■ TASK BRIEF
Would you please return every line from the listing that contains the word "kncloudevents"?

(ENTRIES SHOWN Opens)

(* ===== verification/Prelude.v ===== *)
(** * Kafka topic channel: a verification library

    A development for the Go program under [src/]: a Knative eventing channel
    backed by one Kafka topic.  Two processes run it.  The controller
    ([src/pkg/channel/kt/reconciler/controller]) watches [KafkaTopicChannel]
    objects and gives each one a dispatcher: a deployment, two services and the
    access rights of its pods.  A dispatcher pod
    ([src/pkg/channel/kt/dispatcher], [src/pkg/channel/kt/reconciler/dispatcher])
    receives events over HTTP, produces them to the topic, and runs one consumer
    group per subscription that sends each event on.  The controller probes the
    dispatcher pods ([src/pkg/channel/kt/status]) to learn which subscriptions
    are ready and publishes that in the status of the channel.

    ** Parts, in dependency order

    Foundations.
    - [Prelude]: results of Go functions ([res]: value, error or panic), the
      nondeterminism of the run time ([GoRuntime]: clock, map iteration,
      unstable sort), 64-bit wrap-around, generic lemmas and hint databases.
    - [GoStrings]: [strings.Split], [Join], [ToLower], formatting of numbers and
      booleans, with the round trip of [Join] and [Split].
    - [ApiTypes]: the fields of the Kubernetes and Knative objects the program
      sets or inspects, owner references and informer filters.
    - [Url]: the texts of URLs ([net/url]), with the round trip of [Parse] and [String].

    The API object ([src/pkg/apis/messaging/v1alpha1]).
    - [FieldError]: trees of validation errors
      ([knative.dev/pkg/apis/field_error.go]) and their normal form.
    - [ErrorText]: the text of such a tree, which merges its leaves and sorts them.
    - [Conditions]: condition sets and the condition manager
      ([knative.dev/pkg/apis/condition_set.go]); refinement of the abstract map
      from condition to status.
    - [Channel]: the [KafkaTopicChannel] with defaulting, validation (equal to
      a declarative list of violations) and the lifecycle methods of its status.
    - [DeepCopy]: the generated deep copies, over a heap of pointers and arrays,
      against an interface for the copies of the library types.
    - [Schemes]: the registry of types and every registration of the repository, on
      which the references of events depend.

    Delivery of one event.
    - [Sender]: [kncloudevents/message_sender.go] and the loop of
      [go-retryablehttp]: attempts, pauses, closed bodies.
    - [MessageDispatcher]: [eventing/pkg/channel/message_dispatcher.go]:
      destination, reply and dead letter legs.
    - [Receiver]: [message_receiver.go] and the function of [NewDispatcher] that
      produces an event to the topic.
    - [ReceiverServer]: the HTTP server around it ([kncloudevents/message_receiver.go]) with
      its drainer and [Start]: probes, shutdown and time-outs.

    The dispatcher pod ([src/pkg/channel/kt/dispatcher]).
    - [KafkaSubscription]: [kafka_subscription.go], the object that the
      dispatcher, the handlers and the endpoint share.
    - [Consumer]: sessions of a consumer group
      ([eventing-kafka/pkg/common/consumer]) against the interface
      [KafkaConsumerHandler] with its laws [HandlerLaws], and
      [consumer_message_handler.go] as an instance of it.
    - [ErrorChannels]: the goroutines and channels behind one consumer group
      ([consumer_factory.go]): consume loop, claims, the reports of sarama, forwarders of
      errors, their reader and the caller of [Close], interleaved.
    - [Dispatcher]: [dispatcher.go]: its three maps, the shared objects and the
      open groups; the relation [represents] to one abstract map from
      subscription UID to channel and subscription.
    - [Endpoint]: [subscription_endpoint.go], the readiness report.
    - [Delivery]: a partition as its log, its oldest offset and the offset committed for
      a group, if any, with the offset at which sarama starts a session; receiver, topic and sessions composed, from the post of an event to its
      subscriber.
    - [DispatcherReconciler]: [reconciler/dispatcher/kafkachannel.go], which
      turns a channel into a configuration of the dispatcher.
    - [KafkaEnv]: [utils/client.go], [utils/util.go], [envconfig] and the Sarama
      configuration builder: what the pod reads from its environment.

    The controller ([src/pkg/channel/kt/reconciler/controller]).
    - [Prober]: [status/status.go] and [lister.go]: probes of the pods over a heap of
      subscription states and work items; the calls as functions, and their single
      accesses, which interleave, as steps.
    - [ProbeWorkers]: the workers, the queue and the delays of the prober, a refinement of
      [Prober], and its shutdown.
    - [Readiness]: what the runs of the prober keep of its states and cancel contexts; calls
      of [IsReady] that others interrupt, and the race of a refresh with a worker.
    - [Resources]: [resources/*.go], the objects created for a channel, the
      host names of services and the filter of the pod informer.
    - [Controller]: [kafkachannel.go], in a state and error monad over the
      caches, the answers of the API server, the prober and the status.
    - [GenReconciler]: the generated reconciler
      ([src/pkg/client/injection/reconciler/messaging/v1alpha1/kafkatopicchannel])
      around the methods of a reconciler, with [reconcile_common.go] and the
      retries of status updates.

    Between the API server and the reconcilers.
    - [ItemQueue]: the work queue of [client-go] and its rate limiter, over any items.
    - [WorkQueue]: that queue with its delays, the two lanes and the workers
      of [knative.dev/pkg/controller]; its goroutines interleave in one step
      relation.
    - [Wiring]: [NewController] of both processes: which notification of which
      informer enqueues which keys, refreshes the probing or cleans a channel up;
      [NewImpl] and [NewReconciler] of the generated code.
    - [Process]: informer cache, queue, workers and generated reconciler of one
      process, interleaved; what its handlers do, and what else changes the state, is
      an interface ([Handlers]).
    - [Convergence]: what is true of a channel when the running controller has come to
      rest: [Process], [GenReconciler] and [Controller] together.
    - [PodProcess]: the same for the dispatcher: [Process] with the handlers and the
      reconciler of a pod, over [Dispatcher].
    - [Client]: the typed client, its requests as the builder of [client-go/rest]
      makes them, and the fake client ([src/pkg/client/clientset]).
    - [Informers]: the informer factory and the listers
      ([src/pkg/client/informers], [src/pkg/client/listers]).
    - [Tracker]: the store behind the fake client, an instance of the interface that
      [Client] compares the two clients on.
    - [Injection]: clients and informers passed through the context
      ([src/pkg/client/injection]), with the variables that closures share.
    - [SharedMain]: [MainWithContext] of [knative.dev/pkg/injection/sharedmain]: every step
      that can end a process before its controllers run.
    - [Startup]: the [main] programs and the parts of [NewController], [NewDispatcher] and
      [NewProducer] that read the environment and start servers and workers.
    - [Stats]: [reconciler/stats_reporter.go], the readiness metrics.
    - [Listers], [Fixtures]: the support of the unit tests
      ([src/pkg/channel/kt/reconciler/testing]): the objects of a table, the channels built
      with options, and the environment that a row runs in.

    - [System]: the two processes together: the prober's request answered by
      the endpoint, the status it leads to, and the published address resolved by
      the receiver.

    ** State and operations

    Each component has a Record for its state and one definition per operation,
    under the name of the Go function (with a prefix where two methods share a
    name).  Pointers that are shared are locations of a heap ([objects] of the
    dispatcher, [states] and [probes] of the prober); a lock held over a whole
    operation makes it one transition, and where the code touches shared state
    without a lock every access has its own state or is a step of its own
    ([Endpoint.ServeHTTP_interleaved], [Prober.piece], the check and the send of
    [handleError] in [ErrorChannels], the sends of [Consumer.group_step]).  A nil dereference is the result [Panic].  What is outside the
    repository is a parameter, given by a class: the HTTP transport
    ([HttpClient]), the period parser, the Kafka cluster, broker and producer, the
    CloudEvents binding, the API server ([KubeClient], [ApiClient],
    [RoundTripper]) and its encoders, the resolver file and Sarama's configuration
    ([SaramaLib]).  The answers of a
    parameter may depend on the number of calls made before, so that failures
    may come and go.  Each file ends with concrete instances on which the
    theorems are applied.

    ** What the theorems show

    - Refinement: [ReconcileConsumers_refines] and [CleanupChannel_spec] against
      the abstract map, [mark_sequence_refines], [SetReady_sequence_refines],
      [syncChannel_spec], [lister_refines_map], [start_refines] (workers and queue of the
      prober against its set of work items), [fake_client_refines_map].
    - Functional behaviour on every branch: [ReconcileKind_spec],
      [reconcileSubscribers_spec], [dispatch_routes], [dispatch_success],
      [SendWithRetries_spec], [Validate_spec], [merge_spec], [ServeHTTP_spec],
      [accepted_iff_produced], [finalizer_released_iff_clean], [dispatcher_startup_spec],
      [controller_startup_spec], [injected_informer_is_started],
      [dispatch_closes_responses], [event_decides_retry].
    - Invariants of all reachable states or runs: [no_group_leaked],
      [ready_is_evidenced] and [interrupted_IsReady_is_evidenced], [session_keeps_unhandled_messages],
      [ready_channel_is_addressable], [one_worker_per_key], [informers_run_once],
      [error_channels_safe].
    - Isolation: [channel_copy_is_isolated], [list_copy_is_isolated]: what is written
      through a deep copy never shows in the original, nor the other way round.
    - Delivery: [claim_delivers_in_order], [at_least_once],
      [clean_session_catches_up] and, from the post to the subscriber,
      [accepted_event_is_delivered].
    - Progress: [enqueued_key_is_reconciled], [failed_key_is_retried],
      [last_version_is_reconciled] (the last version of a channel that the informer
      saw is reconciled, over informer, queue, workers and reconciler),
      [controller_converges] (what the controller has left behind by then),
      [dispatcher_converges] (what the dispatcher consumes by then),
      [owned_change_reconciles_channels], [channel_event_reconciles],
      [promotion_reconciles_bucket]; [probe_completes_subscription] and, over
      prober, endpoint and reconciler, [subscription_becomes_ready].
    - Shutdown: [prober_stops], [close_leaks_nothing] and [receiver_stops]: no goroutine of
      the prober, of a consumer group (unless a report of sarama races [Close], which
      panics) or of the receiver is left; [requests_answered_once]
      and [drain_fails_probes] for the requests until then.
    - Equivalence: [clients_agree] (typed and fake client),
      [NewImpl_NewReconciler]; [dispatcher_never_writes] for what the options of the
      dispatcher are for.
    - Round trips: [dispatcher_env_roundtrip], [dispatcher_config], [pod_probe_spec],
      [published_address_is_served] and [dispatcher_pod_serves_its_channel] between
      controller and dispatcher; [probe_url_roundtrip] for the URLs of probes.
    - Names: [events_name_their_channel], for the registrations that events depend on.
    - Termination and bounds: [session_terminates] (the channel of the errors included), [consume_loop_terminates],
      [queue_drains], [delivery_retry_schedule].
    - The support of the tests: [NewKafkaChannel_ready], [factory_validates],
      [GetAllObjects_complete], [MakeFactory_consistent], [NewSimpleClientset_serves].
    - Behaviour a reader may not expect, proved as it is:
      [changed_subscription_ignored], [failed_update_forgotten],
      [stuck_subscription_never_ready], [success_keeps_failures],
      [pod_filter_rejects_dispatchers], [failed_message_passed_over],
      [syncChannel_panics_iff], [unnoticed_changes], [dispatcher_handler_spec],
      [other_scope_never_starts], [filtered_factories_use_last_selector],
      [merge_loses_an_error], [status_subscribers_padded], [ReportReady_spec],
      [promotion_serves_foreign_channels], [deletion_can_be_undone],
      [busy_shutdown_times_out], [new_group_passes_over], [report_races_close],
      [refresh_ejects_ready_state] and the examples
      [failed_subscribe_leaves_entry], [shared_uid_leaks_group],
      [cleanup_unmaps_foreign_host], [ServeHTTP_races_with_unsubscribe],
      [subscriber_patch_reverted].

    ** Fuel and bounds

    Nearly all loops recurse on the data they range over.  [Sender.Do_loop]
    recurses on the retries left, at most [RetryMax]; [update_attempts] on the
    [DefaultRetry_Steps = 5] attempts of [RetryOnConflict].  The one loop that
    the code does not bound, that of a consumer group, has fuel:
    [consume_loop_terminates] shows that any fuel above the index of the session
    at which the group is closed gives the result.  Durations are [int64] with
    wrap-around ([wrap64]); [delivery_retry_schedule] states the range in which
    the pauses are the documented ones.  The work queue never ends by itself;
    [queue_drains] bounds by [WorkQueue.weight] the steps it takes without new keys.

    ** Not modelled

    Metrics of requests and queues, tracing and logging; time itself: the rates of the
    token buckets, the lengths of delays and time-outs; the wire protocols of HTTP, Kafka
    and CloudEvents; what Kafka decides in a rebalance; the leader election itself (who leads is a parameter); the
    transport of watches and the caches below the listers; the parsing of configuration
    maps, the profiling server; conversion and defaulting
    functions of the type registry; JSON patches of the fake client; the end-to-end test
    programs under [src/test], which call libraries only. *)
From stdpp Require Export prelude strings gmap pretty sorting.
#[export] Set Warnings "-clear-no-such-hyp,-register-all".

(ENTRIES SHOWN Closes)

■ EXERCISE RESPONSE
    - [Sender]: [kncloudevents/message_sender.go] and the loop of
    - [ReceiverServer]: the HTTP server around it ([kncloudevents/message_receiver.go]) with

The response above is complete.